Genetic differentiation across the Agouti locus. Genetic differentiation observed between populations on the Sand Hills and populations north of the Sand Hills (top panel), populations on the Sand Hills and populations south of the Sand Hills (middle panel), and populations north and south of the Sand Hills. Dotted lines indicate the genome-wide average F_ST between these comparisons. As shown, differentiation is generally greatly elevated across the region, with a number of highly differentiated SNPs particularly when comparing on versus off Sand Hills populations, which correspond to SNPs associated with different aspects of the cryptic phenotype (PIP scores are indicated by the size of the dots as shown in the legend, and significant SNPs are labeled with respect to the associated phenotype).
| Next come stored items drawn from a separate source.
(* ===== verification/SlabAllocator.v ===== *)
(** * The slab allocator of SAFS: [SAFS/libsafs/slab_allocator.{h,cpp}]

    Objects of one size are carved out of large buffers and kept on a list
    threaded through the objects themselves.  A pointer is an address ([Z], 0 for
    [NULL]); the heap maps the address of an object to the [next] field at its
    beginning, the only part of an object the allocator reads or writes (the
    [memset] of a fresh buffer and the initiators of [obj_allocator] touch the
    rest).  The calls that get memory from the system ([numa_alloc_local],
    [numa_alloc_onnode], [malloc_aligned]) are a parameter: the address returned
    by the k-th one.

    [slab_alloc], [slab_free], [slab_alloc1] and [slab_free1] are the four
    operations run by one thread.  The critical sections they are made of are the
    steps of the concurrent system at the end of the file, in which any number of
    threads run any of the operations in any interleaving.  [MEMCHECK] and
    [USE_IOAT] are off. *)
From stdpp Require Import options gmap.
From S2P Require Import Prelude NativeFs Fifo PageArray.
Open Scope Z_scope.

Definition SLAB_LOCAL_BUF_SIZE : Z := 100.
Definition NULL : Z := 0.
(** [sizeof(linked_obj)] *)
Definition LINK_SIZE : Z := 8.
Definition ROUNDUP (off base : Z) : Z := Z.land (off + base - 1) (Z.lnot (base - 1)).

Notation heap := (gmap Z Z).

(** ** [linked_obj] *)

Definition lo_get_next (o : Z) (h : heap) : res Z :=
  match h !! o with Some n => Ok n | None => Throw Segfault end.
Definition lo_set_next (o n : Z) (h : heap) : res heap :=
  match h !! o with Some _ => Ok (<[o := n]> h) | None => Throw Segfault end.
(** [*o = linked_obj()] in memory that has just been allocated. *)
Definition lo_construct (o : Z) (h : heap) : heap := <[o := NULL]> h.

(** ** [linked_obj_list]; [ll_head] is [head.next]. *)

Record linked_obj_list := mkLL { ll_head : Z; ll_end : Z; ll_size : Z }.
Definition ll_new : linked_obj_list := mkLL NULL NULL 0.

Definition ll_add (obj : Z) (l : linked_obj_list) (h : heap) : res (linked_obj_list * heap) :=
  let? e := (if ll_size l =? 0 then if ll_head l =? NULL then Ok obj else Throw AssertFailed else Ok (ll_end l)) in
  let? h := lo_set_next obj (ll_head l) h in
  Ok (mkLL obj e (s32 (ll_size l + 1)), h).

(** Returns this list, the emptied one and the heap. *)
Definition ll_add_list (list this : linked_obj_list) (h : heap) : res (linked_obj_list * linked_obj_list * heap) :=
  if ll_size list =? 0 then Ok (this, list, h)
  else if ll_size this =? 0 then Ok (mkLL (ll_head list) (ll_end list) (ll_size list), ll_new, h)
  else
    let? h := lo_set_next (ll_end list) (ll_head this) h in
    Ok (mkLL (ll_head list) (ll_end this) (s32 (ll_size this + ll_size list)), ll_new, h).

(** The loop returns [obj], [prev_obj] and [num_pop]. *)
Fixpoint pop_loop (num : nat) (obj prev_obj num_pop : Z) (h : heap) : res (Z * Z * Z) :=
  match num with
  | O => Ok (obj, prev_obj, num_pop)
  | S num =>
      if obj =? NULL then Ok (obj, prev_obj, num_pop) else
      let? next := lo_get_next obj h in
      pop_loop num next obj (num_pop + 1) h
  end.

Definition ll_pop (num : Z) (l : linked_obj_list) (h : heap) : res (Z * linked_obj_list * heap) :=
  let? (obj, prev_obj, num_pop) := pop_loop (Z.to_nat num) (ll_head l) NULL 0 h in
  let? h := (if prev_obj =? NULL then Ok h else lo_set_next prev_obj NULL h) in
  let size := s32 (ll_size l - num_pop) in
  if size <? 0 then Throw AssertFailed else
  Ok (ll_head l, mkLL obj (if size =? 0 then NULL else ll_end l) size, h).

(** ** [slab_allocator] *)

Record slab_conf := mkConf {
  obj_size : Z;
  increase_size : Z;
  max_size : Z;
  s_node_id : Z;
  local_buf_size : Z;
  thread_safe : bool;
  s_init : bool;
  pinned : bool;
  s_name : string
}.

(** The allocator together with what it acts on: the heap, the static total
    [tot_slab_size], the number of buffers the system has handed out so far and
    the buffers of the threads, which [pthread_getspecific] finds. *)
Record slab := mkSlab {
  conf : slab_conf;
  free_objs : linked_obj_list;
  curr_size : Z;
  alloc_bufs : list Z;
  per_thread_queues : ts_queue nat;
  local_bufs : gmap nat (fifo_queue Z);
  tot_slab_size : Z;
  sys_allocs : nat;
  mem : heap
}.

Definition set_list (l : linked_obj_list) (h : heap) (s : slab) : slab :=
  mkSlab (conf s) l (curr_size s) (alloc_bufs s) (per_thread_queues s) (local_bufs s) (tot_slab_size s) (sys_allocs s) h.
Definition set_sizes (c tot : Z) (s : slab) : slab :=
  mkSlab (conf s) (free_objs s) c (alloc_bufs s) (per_thread_queues s) (local_bufs s) tot (sys_allocs s) (mem s).
Definition add_buf (objs : Z) (s : slab) : slab :=
  mkSlab (conf s) (free_objs s) (curr_size s) (alloc_bufs s ++ [objs]) (per_thread_queues s) (local_bufs s)
    (tot_slab_size s) (S (sys_allocs s)) (mem s).
Definition set_queues (q : ts_queue nat) (b : gmap nat (fifo_queue Z)) (s : slab) : slab :=
  mkSlab (conf s) (free_objs s) (curr_size s) (alloc_bufs s) q b (tot_slab_size s) (sys_allocs s) (mem s).

(** [counter] is the value of [alloc_counter] before the construction. *)
Definition slab_new (counter : Z) (name : string) (obj_size increase_size max_size node_id : Z) (init pinned : bool)
    (local_buf_size : Z) (thread_safe : bool) (tot : Z) (h : heap) : res slab :=
  let? q := ts_new 0%nat "per-thread-queue-queue" node_id 1000 in
  if u32 obj_size <? LINK_SIZE then Throw AssertFailed else
  Ok (mkSlab (mkConf obj_size (ROUNDUP increase_size PAGE_SIZE) max_size node_id
                (if thread_safe then local_buf_size else 0) thread_safe init pinned
                (name ++ "-" ++ itoa (counter + 1)))
        ll_new 0 [] q ∅ tot 0 h).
Populations to the north and south of the Sand Hills are also highly differentiated in this region, likely owing to differing levels of gene flow with the Sand Hills populations, yet the SNPs underlying the cryptic phenotype are not differentiated between these dark populations.

Fig. 6.

Comparison of tests of neutrality and selection across the Agouti locus. From the top: The exon structure, pairwise differences, Tajima’s D, CLR test, HapFLK, and FLK. The dashed lines indicate the significance threshold using parametric bootstrapping of the best-fitting demographic model.